>>>>

Lemma with_mem_wf h bs m : heap_wf h bs → (∀ x, ¬ in_used HEAP_START bs x → m x = h_mem h x) → heap_wf (with_mem h m) bs.
Proof.
  intros Hwf Hm. pose proof (wf_sizes h bs Hwf) as Hs. destruct Hwf as [? ? Hseg ? ? ? ?]. split; try done.
  apply (seg_ext (h_mem h)); [|done]. intros x Hx. symmetry. apply Hm. intros Hu. by apply (used_not_header _ _ _ Hs Hu).
Qed.

#[global] Program Instance real_heap_laws (wrapper : Z) : @KernelHeapLaws (heap W) (real_heap wrapper) := {
  kh_ok h := ∃ bs, heap_wf h bs;
  kh_block h a n := ∃ bs, heap_wf h bs ∧ live HEAP_START bs a n;
  kh_roomy h n := ∀ bs, heap_wf h bs → roomy bs n
}.
Next Obligation.
  intros wrapper h a n (bs & Hwf & Hl). destruct (wf_limit h bs Hwf) as [Hlim _].
  apply live_bounds in Hl; [|exact (wf_sizes h bs Hwf)]. unfold HEAP_START in *. lia.
Qed.
Next Obligation.
  intros wrapper n h a h' Hn (bs & Hwf) Hroom E. simpl in E.
  destruct (kmalloc_runs h bs n Hwf Hn (Hroom bs Hwf)) as (ptr & h1 & bs' & Ek & Hw' & Hkeep & Hnew).
  rewrite Ek in E. simpl in E. injection E as [= <- <-].
  assert (Hone : ∀ b k, (∃ bs0, heap_wf h bs0 ∧ live HEAP_START bs0 b k) → live HEAP_START bs b k).
  { intros b k (bs0 & Hw0 & Hl). by rewrite (heap_wf_unique h bs bs0 Hwf Hw0). }
  split_and!; [eauto|intros b k Hl; eauto|]. intros Hne. destruct (Hnew Hne) as (H1 & H2 & H3).
  split_and!; [eauto|done|]. intros k Hl. exact (H3 k (Hone _ _ Hl)).
Qed.
Next Obligation.
  intros wrapper a n h _ (bs & Hwf & Hl). simpl. destruct (live_split _ _ _ _ Hl) as (l1 & b & l2 & -> & Hb & -> & _).
  pose proof (kfree_wf h _ l1 b l2 Hwf eq_refl) as Hf. cbv zeta in Hf. rewrite Hb in Hf. destruct Hf as [Hf _].
  split; [eauto|]. intros q k Hne (bs0 & Hw0 & Hq). rewrite (heap_wf_unique h _ _ Hw0 Hwf) in Hq.
  eexists. split; [exact Hf|]. unfold free_block. rewrite live_coalesce. rewrite live_app in Hq |- *.
  rewrite (live_absorb _ (Block (b_size b) false)) by done. simpl in *. naive_solver.
Qed.
Next Obligation.
  intros wrapper a n x v h _ (bs & Hwf & Hl) H1 H2. simpl.
  assert (Hw : heap_wf (with_mem h (store64 (h_mem h) x v)) bs).
  { apply with_mem_wf; [done|]. intros y Hy. unfold store64. apply store_ne.
    destruct (decide (y < x ∨ x + 8 <= y)); [done|]. destruct Hy. apply (live_inside _ _ a n); [done|lia]. }
  split; [eauto|]. intros b k (bs0 & Hw0 & Hq). rewrite (heap_wf_unique h _ _ Hw0 Hwf) in Hq. eauto.
Qed.

(** ** Heaps without holes *)

(** All blocks are in use but the last, which has [r] bytes. *)
Definition spare h (r : Z) : Prop :=
  ∃ l b, heap_wf h (l ++ [b]) ∧ Forall (λ b, b_used b = true) l ∧ b_used b = false ∧ r <= b_size b.

Lemma used_unfit n l : Forall (λ b, b_used b = true) l → Forall (λ b, fits n b = false) l.
Proof. intros Hl. eapply Forall_impl; [exact Hl|]. intros b Hb. unfold fits. by rewrite Hb. Qed.

Lemma spare_roomy wrapper h r n :
  spare h r → 0 < n <= KH_MAX → n + 64 <= r → @kh_roomy _ (real_heap wrapper) (real_heap_laws wrapper) h n.
Proof.
  intros (l & b & Hwf & Hl & Hb & Hr) Hn Hnr bs Hw l1 c l2 -> Hno Hc. unfold KH_MAX in Hn.
  destruct (request_size_spec n ltac:(lia)) as (_ & _ & _ & Hlt).
  pose proof (heap_wf_unique h _ _ Hw Hwf) as E. destruct l2 as [|d l2 _] using rev_ind.
  - apply app_inj_tail in E as [_ ->]. lia.
  - rewrite app_comm_cons, app_assoc in E. apply app_inj_tail in E as [<- _].
    apply Forall_app in Hl as [_ Hl]. inversion_clear Hl as [|? ? Hu _]. unfold fits in Hc. by rewrite Hu in Hc.
Qed.

Lemma spare_kmalloc h r n :
  spare h r → 0 < n <= KH_MAX → n + 128 <= r → ∃ ptr h', kmalloc h n = Some (ptr, h') ∧ ptr ≠ 0 ∧ spare h' (r - n - 64).
Proof.
  intros (l & b & Hwf & Hl & Hb & Hr) Hn Hnr. unfold KH_MAX in Hn.
  destruct (request_size_spec n ltac:(lia)) as (_ & H32 & _ & Hlt).
  destruct (kmalloc_fuel_found 299 h _ n l b [] Hwf) as (ptr & h' & E & Hok & _); try done; [lia|by apply used_unfit| |lia|].
  { unfold fits. rewrite Hb. apply Z.leb_le. lia. }
  exists ptr, h'. split_and!; [exact E| |].
  - rewrite (ao_ptr _ _ _ _ _ _ _ _ Hok). pose proof (wf_sizes h _ Hwf) as [Hs _]%Forall_app.
    pose proof (end_of_ge HEAP_START l Hs). unfold HEAP_START in *. lia.
  - pose proof (ao_wf _ _ _ _ _ _ _ _ Hok) as Hw. unfold alloc_block, HEAP_MIN_BLOCK in Hw.
    rewrite (proj2 (Z.ltb_ge _ _)) in Hw by lia.
    exists (l ++ [Block (request_size n) true]), (Block (b_size b - request_size n - 32) false).
    split_and!; [by rewrite <- app_assoc|apply Forall_app; split; [done|by constructor]|done|simpl; lia].
Qed.
(* ===== verification/VmmUser.v ===== *)
(** * User address spaces: the second half of vmm.c

    [vmm_create_address_space] gives a process a top-level table that shares the
    kernel's tables, and [vmm_map_user_page] replaces the shared tables on the
    way to a user page by copies.  The invariant [private] says what keeps the
    kernel's tables apart: entries with the user flag lead from a table of the
    process to a table of the process. *)

From Stdlib Require Import ZArith Lia.
From stdpp Require Import base numbers list relations.
From S2P Require Import Prelude.
From S2P Require Import Mem.
From S2P Require Import Pmm.
From S2P Require Import Vmm.
From S2P Require Import VmmSpec.

Section vmm.
Context {F : Type} `{FrameLaws F}.
Implicit Types s : vmm F.

(** ** What the manager leaves alone *)

(** The byte at [a] does not belong to a free frame or to a page table, as far
    as the kernel's windows onto the frames go. *)
Definition untouched s (T : family) (a : Z) : Prop :=
  ∀ p, is_frame p → PHYS_TO_VIRT p <= a < PHYS_TO_VIRT p + PAGE_SIZE →
    fr_used (vm_frames s) p ∧ ∀ l, ¬ T l p.

(** Such bytes stay as they are. *)
Definition keeps s (T : family) s' (T' : family) : Prop :=
  ∀ a, untouched s T a → vm_mem s' a = vm_mem s a ∧ untouched s' T' a.
(* ===== verification/MmInit.v ===== *)
(** * Memory start-up: [mm_init] of kernel/kernel.c

    The three memory managers together: pmm.c gives page frames to vmm.c, and
    both implement the page source of heap.c.  [vmm_init] builds the kernel's own
    top-level table from that of the boot loader; [heap_init] then maps the first
    4 MB of the heap.  The messages are not modelled. *)

From Stdlib Require Import ZArith Lia.
From stdpp Require Import base numbers list.
From S2P Require Import Prelude.
From S2P Require Import Mem.
From S2P Require Import Bitmap.
From S2P Require Import Pmm.
From S2P Require Import Heap.
From S2P Require Import Vmm.
From S2P Require Import VmmSpec.

(** The page source of the heap: the physical allocator and the kernel's page
    mapper. *)
#[export] Instance vmm_pages {F : Type} `{FrameSource F} : PageSource (vmm F) := {
  src_alloc_page := alloc_page;
  src_free_page addr v := with_frames v (fr_free addr (vm_frames v));
  src_map_page virt phys flags v := vmm_map_page v virt phys flags
}.

(** The static variables of the three managers are the heap's state, with the
    others inside; [None] is a kernel panic. *)
Definition mm_init (boot_info : option (list memory_map_entry_t)) (h : heap (vmm pmm)) : option (heap (vmm pmm)) :=
  let v := h_world h in
  p ← pmm_init boot_info (vm_frames v);
  v ← vmm_init (with_frames v p);
  heap_init (with_world h v).

(** ** Frames to spare *)

(** At least [n] requests for a frame will be met, none of them with the frame
    at 2 GB, whose window is the NULL pointer. *)
Class FrameRoom (F : Type) `{FrameLaws F} := {
  fr_room : F → Z → Prop;
  fr_room_alloc f n a f' : fr_ok f → 0 <= n → fr_room f (n + 1) → fr_alloc f = (a, f') →
    a ≠ 0 ∧ a ≠ NULL_FRAME ∧ fr_room f' n
}.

<<<<

Work request> Here the job is to set down exactly the lines of the material above that fall between the one with "#[export] Instance vmm_pages" and the one with "others inside; [None]", inclusive, and nothing beyond them.

Answer space>
#[export] Instance vmm_pages {F : Type} `{FrameSource F} : PageSource (vmm F) := {
  src_alloc_page := alloc_page;
  src_free_page addr v := with_frames v (fr_free addr (vm_frames v));
  src_map_page virt phys flags v := vmm_map_page v virt phys flags
}.

(** The static variables of the three managers are the heap's state, with the
    others inside; [None] is a kernel panic. *)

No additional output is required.